В то время я и мои коллеги были полностью убеждены, что наша работа необходима, что она жизненно важна. В то время наша страна только что вышла из опустошительной войны, в которой у меня не было возможности принять непосредственное участие, а работа, в которую я был вовлечен, была тоже в некотором смысле войной. Я полагаю, что американские ученые были движимы таким же чувством, считали, что их усилия жизненно необходимы для интересов страны. Но хотя обе стороны полагали, что работают для поддержания равновесия, я думаю, то, что мы делали тогда, было великой трагедией. Когда для поддержания мира приходится делать столь ужасные вещи — это настоящая трагедия. Мы никогда не узнаем, правда ли, что наша деятельность в тот исторический период помогла сохранить мир, но, по крайней мере, когда мы занимались этим, нас не покидало убеждение, что это так.

Сейчас мир вступает в новую эру, и я убежден, что необходим новый подход[75].

В этом выступлении Сахаров ясно определил состояние ученого, который покидает лабораторию, где занимался вечными и рациональными законами природы, и попадает в противоречивый и изменчивый мир. Роберта Оппенгеймера в Соединенных Штатах это привело к личной трагедии, Андрея Сахарова в Советском Союзе — к потере политических иллюзий.

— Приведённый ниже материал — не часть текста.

(** ** What set-up leaves alone *)




(** ** The worker runs ahead until every slot is full *)

Lemma run_app n gpu hook lb le acts1 acts2 s :
  caffe.run n gpu hook lb le (acts1 ++ acts2) s =
  caffe.run n gpu hook lb le acts1 s ≫= caffe.run n gpu hook lb le acts2.
Proof.
  revert s. induction acts1 as [|a acts1 IH]; intros s; [done|].
  simpl. destruct (caffe.perform n gpu hook lb le a s); simpl; [apply IH|done].
Qed.

Lemma run_passes q ol tp c st fr : ∀ p fu ld tr,
  NoDup fr → Forall (λ b, is_Some (p !! b)) fr →
  (gpu_mode = true → st = StreamLive []) →
  ∃ p' tr',
    run (passes gpu_mode (length fr))
        (mkPipeline p (fr ++ q) fu ol tp WLoop c st false ld tr) =
    Some (mkPipeline p' q (fu ++ fr) ol tp WLoop c st false
            (ld + length fr) tr') ∧
    (∀ j b, fr !! j = Some b →
       ∃ batch, p !! b = Some batch ∧
         p' !! b = Some ((if gpu_mode then upd m_data staged else id)
                           (load_batch (ld + j) batch))) ∧
    (∀ b, b ∉ fr → p' !! b = p !! b).
Proof.
  induction fr as [|b fr IH]; intros p fu ld tr Hnd Hv Hst.
  - exists p, tr. cbn. rewrite app_nil_r, Nat.add_0_r. by repeat split.
  - apply NoDup_cons in Hnd as [Hb Hnd].
    apply Forall_cons in Hv as [[batch Hbatch] Hv].
    cbn [length passes]. rewrite run_app, <- app_comm_cons.
    rewrite (run_pass _ _ _ _ _ _ _ _ _ _ _ Hbatch Hst).
    cbn [mbind option_bind].
    edestruct (IH (<[b := (if gpu_mode then upd m_data staged else id)
                            (load_batch ld batch)]> p)
                  (fu ++ [b]) (S ld)) as (p' & tr' & Hrun & Hin & Hout);
      [exact Hnd| |exact Hst|].
    { eapply Forall_impl; [exact Hv|]. intros x Hx.
      by apply list_lookup_insert_is_Some. }
    exists p', tr'. split; [|split].
    + rewrite Hrun, <- app_assoc.
      by replace (ld + S (length fr)) with (S ld + length fr) by lia.
    + intros j x Hj. destruct j as [|j]; simpl in Hj.
      * injection Hj as <-. exists batch. split; [done|].
        rewrite Hout by done. rewrite Nat.add_0_r.
        apply list_lookup_insert_eq. by apply lookup_lt_Some in Hbatch.
      * destruct (Hin j x Hj) as (batch' & Hb' & Hp').
        assert (b ≠ x) as Hne.
        { intros ->. apply Hb. by eapply list_elem_of_lookup_2. }
        rewrite list_lookup_insert_ne in Hb' by done.
        exists batch'. split; [done|]. rewrite Hp'.
        by replace (ld + S j) with (S ld + j) by lia.
    + intros x Hx. apply not_elem_of_cons in Hx as [Hne Hx].
      rewrite Hout by done. by apply list_lookup_insert_ne.
Qed.

Lemma idle_stream_at_test s :
  reachable s → wpc s = WLoop → gpu_mode = true → stream s = StreamLive [].
Proof.
  intros Hr Hw Hg.
  pose proof (stream_inv_reachable s Hr) as Hst.
  pose proof (staging_inv_reachable s Hr) as [_ Hp].
  unfold stream_inv, pending_copies in *. rewrite Hw, Hg in *.
  destruct Hst as [pending Hst]. rewrite Hst in *. simpl in Hp. by subst.
Qed.

(** X14.  Left alone, the worker fills every free slot and then waits: from the
    test of its loop in a reachable state, with no interruption requested,
    as many passes as there are free slots and one more test bring the
    worker into the pop of the empty free queue, where it has no transition;
    the slots that were free are at the tail of the full queue in the order
    they were popped, the [j]-th of them holds what the [(k+j)]-th call of
    [load_batch] made of it, [k] being the number of loads before, the other
    slots are untouched, and the consumer is where it was. *)
Theorem X14_prefetch_ahead s :
  reachable s → wpc s = WLoop → interruption_requested s = false →
  ∃ s',
    run (passes gpu_mode (length (prefetch_free_ s)) ++ [AWorker]) s = Some s' ∧
    wpc s' = WPop ∧ InternalThreadEntry_step s' = None ∧
    prefetch_free_ s' = [] ∧
    prefetch_full_ s' = prefetch_full_ s ++ prefetch_free_ s ∧
    loads s' = loads s + length (prefetch_free_ s) ∧
    (∀ j b, prefetch_free_ s !! j = Some b →
       ∃ batch, prefetch_ s !! b = Some batch ∧
         prefetch_ s' !! b =
           Some ((if gpu_mode then upd m_data staged else id)
                   (load_batch (loads s + j) batch))) ∧
    (∀ b, b ∉ prefetch_free_ s → prefetch_ s' !! b = prefetch_ s !! b) ∧
    cpc s' = cpc s ∧ top s' = top s.
Proof.
  intros Hr Hw Hi.
  pose proof (idle_stream_at_test s Hr Hw) as Hst.
  pose proof (slots_conserved_reachable s Hr) as Hc.
  pose proof (owners_NoDup s Hc) as Hnd.
  assert (Forall (λ b, is_Some (prefetch_ s !! b)) (prefetch_free_ s)) as Hv.
  { apply Forall_forall. intros b Hb. apply lookup_lt_is_Some.
    apply owner_in_pool; [done|]. unfold owners. rewrite !elem_of_app. auto. }
  apply NoDup_app in Hnd as (Hnd & _ & _). clear Hr Hc.
  destruct s as [p fr fu ol tp w c st ir ld tr].
  cbn [wpc interruption_requested prefetch_free_ prefetch_ stream
       prefetch_full_ loads trace cpc top] in *.
  subst w ir.
  destruct (run_passes [] ol tp c st fr p fu ld tr Hnd Hv Hst)
    as (p' & tr' & Hrun & Hin & Hout).
  rewrite app_nil_r in Hrun.
  rewrite run_app, Hrun. cbn [mbind option_bind].
  schedule_exit. eexists. split; [reflexivity|].
  by repeat split.
Qed.


(** ** Shutdown *)

(** A transition of a schedule that reads no slot. *)
Ltac schedule_plain :=
  erewrite run_cons;
  [ | cbn [caffe.perform];
      unfold caffe.InternalThreadEntry_step, device_step, must_stop, try_pop,
        next_after_load;
      setters; cbn [app mbind option_bind]; reflexivity ].

(** The end of a proof that a schedule brings the worker to its return. *)
Ltac shutdown_by acts tac :=
  exists acts; eexists;
  split; [repeat constructor; auto|];
  split; [simpl; lia|];
  split; [tac; reflexivity|];
  cbn [wpc cpc top loads interruption_requested];
  repeat split; lia.

(** X15.  Once an interruption is requested the worker returns, whatever the
    consumer does: from every reachable state with a started worker and the
    interruption requested, at most nine transitions of the worker and of
    the device, and none of the consumer, bring the worker to the return of
    its thread function; at most one more batch is loaded on the way. *)
Theorem X15_shutdown_completes s :
  reachable s → interruption_requested s = true → wpc s ≠ WIdle →
  ∃ acts s',
    Forall (λ a, a = AWorker ∨ a = ADevice) acts ∧
    length acts ≤ 9 ∧
    run acts s = Some s' ∧
    wpc s' = WDone ∧
    cpc s' = cpc s ∧ top s' = top s ∧
    loads s ≤ loads s' ∧ loads s' ≤ S (loads s).
Proof.
  intros Hr Hi Hw.
  pose proof (stream_inv_reachable s Hr) as Hst.
  pose proof (staging_inv_reachable s Hr) as [_ Hp].
  pose proof (pass_inv_reachable s Hr) as [_ Hpp].
  assert (∀ b, b ∈ prefetch_free_ s ++ wslot (wpc s) →
               is_Some (prefetch_ s !! b)) as Hslot.
  { intros b Hb. apply lookup_lt_is_Some.
    apply owner_in_pool; [by apply slots_conserved_reachable|].
    unfold owners. revert Hb. rewrite !elem_of_app. tauto. }
  clear Hr. unfold stream_inv, pass_progress, pending_copies in *.
  destruct s as [p fr fu ol tp w c st ir ld tr].
  cbn [wpc interruption_requested prefetch_free_ prefetch_ stream
       prefetch_full_ loads trace cpc top wslot pending_of] in *.
  subst ir. destruct w; try done.
  - (* entry *)
    destruct gpu_mode;
      shutdown_by [AWorker; AWorker; AWorker] ltac:(do 3 schedule_plain).
  - (* the test of the loop *)
    destruct gpu_mode;
      shutdown_by [AWorker; AWorker] ltac:(do 2 schedule_plain).
  - (* the pop *)
    destruct fr as [|b q].
    + destruct gpu_mode;
        shutdown_by [AWorker; AWorker] ltac:(do 2 schedule_plain).
    + destruct (Hslot b) as [batch Hb]; [by left|].
      destruct gpu_mode.
      * destruct Hst as [pending ->]. simpl in Hp. subst pending.
        shutdown_by [AWorker; AWorker; AWorker; AWorker; ADevice; AWorker;
                     AWorker; AWorker; AWorker]
          ltac:(do 9 schedule_statement Hb).
      * shutdown_by [AWorker; AWorker; AWorker; AWorker; AWorker; AWorker]
          ltac:(do 6 schedule_statement Hb).
  - (* load_batch is called *)
    destruct (Hslot b) as [batch Hb]; [apply elem_of_app; right; by left|].
    destruct gpu_mode.
    + destruct Hst as [pending ->]. simpl in Hp. subst pending.
      shutdown_by [AWorker; AWorker; AWorker; ADevice; AWorker;
                   AWorker; AWorker; AWorker]
        ltac:(do 8 schedule_statement Hb).
    + shutdown_by [AWorker; AWorker; AWorker; AWorker; AWorker]
        ltac:(do 5 schedule_statement Hb).
  - (* load_batch returns *)
    destruct (Hslot b) as [batch Hb]; [apply elem_of_app; right; by left|].
    destruct gpu_mode.
    + destruct Hst as [pending ->]. simpl in Hp. subst pending.
      shutdown_by [AWorker; AWorker; ADevice; AWorker;
                   AWorker; AWorker; AWorker]
        ltac:(do 7 schedule_statement Hb).
    + shutdown_by [AWorker; AWorker; AWorker; AWorker]
        ltac:(do 4 schedule_statement Hb).
  - (* async_gpu_push *)
    destruct Hpp as [Hg _]. rewrite Hg in *.
    destruct Hst as [pending ->]. simpl in Hp. subst pending.
    shutdown_by [AWorker; ADevice; AWorker; AWorker; AWorker; AWorker]
      ltac:(do 6 schedule_plain).
  - (* cudaStreamSynchronize *)
    destruct Hpp as [Hg _]. rewrite Hg in *.
    destruct Hst as [pending ->]. simpl in Hp.
    destruct Hp as [->|[-> _]].
    + shutdown_by [ADevice; AWorker; AWorker; AWorker; AWorker]
        ltac:(do 5 schedule_plain).
    + shutdown_by [AWorker; AWorker; AWorker; AWorker]
        ltac:(do 4 schedule_plain).
  - (* the push *)
    destruct gpu_mode;
      shutdown_by [AWorker; AWorker; AWorker] ltac:(do 3 schedule_plain).
  - (* the clean-up *)
    destruct gpu_mode; shutdown_by [AWorker] ltac:(schedule_plain).
  - (* returned *)
    shutdown_by (@nil action) ltac:(idtac).
Qed.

Запас прочности очень мал. Впервые в человеческой истории плоды нашего познания угрожают существованию человечества, поэтому этическая дилемма прогресса резко обострилась. Андрей Сахаров осознавал особый долг ученых — предупредить общество о возможных последствиях научных достижений и помочь применить эти достижения с пользой.

Сахаров всегда использовал аргументы самого высокого уровня, шла ли речь о СОИ, о программе размещения ракет MX (его письмо ко мне по этому поводу в 1983 г. было опубликовано в «Foreign Affairs») или об экологически опасном канале Волга—Чограй. Тут Сахаров может служить примером для всех ученых. Он действовал смело, когда нужно — вызывающе, с риском для жизни. Но он также требовал от ученых большей ответственности, особенно когда они выступают в качестве экспертов по техническим вопросам: снижение уровня аргументации в таких случаях казалось ему недопустимым.

На Западе многие сомневаются в эффективности его политической деятельности, как до Горбачева, так и позже, после его возвращения в Москву в декабре 1986 г. При этом ставят Сахарову в вину главным образом упрямство. Некоторые также считали, что голодовка в поддержку эмиграции Лизы и ее воссоединения с женихом нанесла ущерб его политическому авторитету[76]. Высказывалось мнение, что ему следовало бы быть более сговорчивым в вопросе о проведении реформ на пути к представительной демократии. Здесь, на Западе, такая непреклонность нас смущает. Возможно, мы слишком благоустроенны и, совершая преобразования, боимся раскачивать лодку.

Всеобщая скорбь после кончины Сахарова рассеивает любые сомнения относительно его величия и нравственного авторитета.

Верный своим целям, одаренный ясным видением, Андрей вызывал восхищение у людей всего мира. Эпитафией ему могут служить слова Анатоля Франса на похоронах Эмиля Золя, произнесенные почти сто лет назад:

«Он был воплощенной совестью человечества».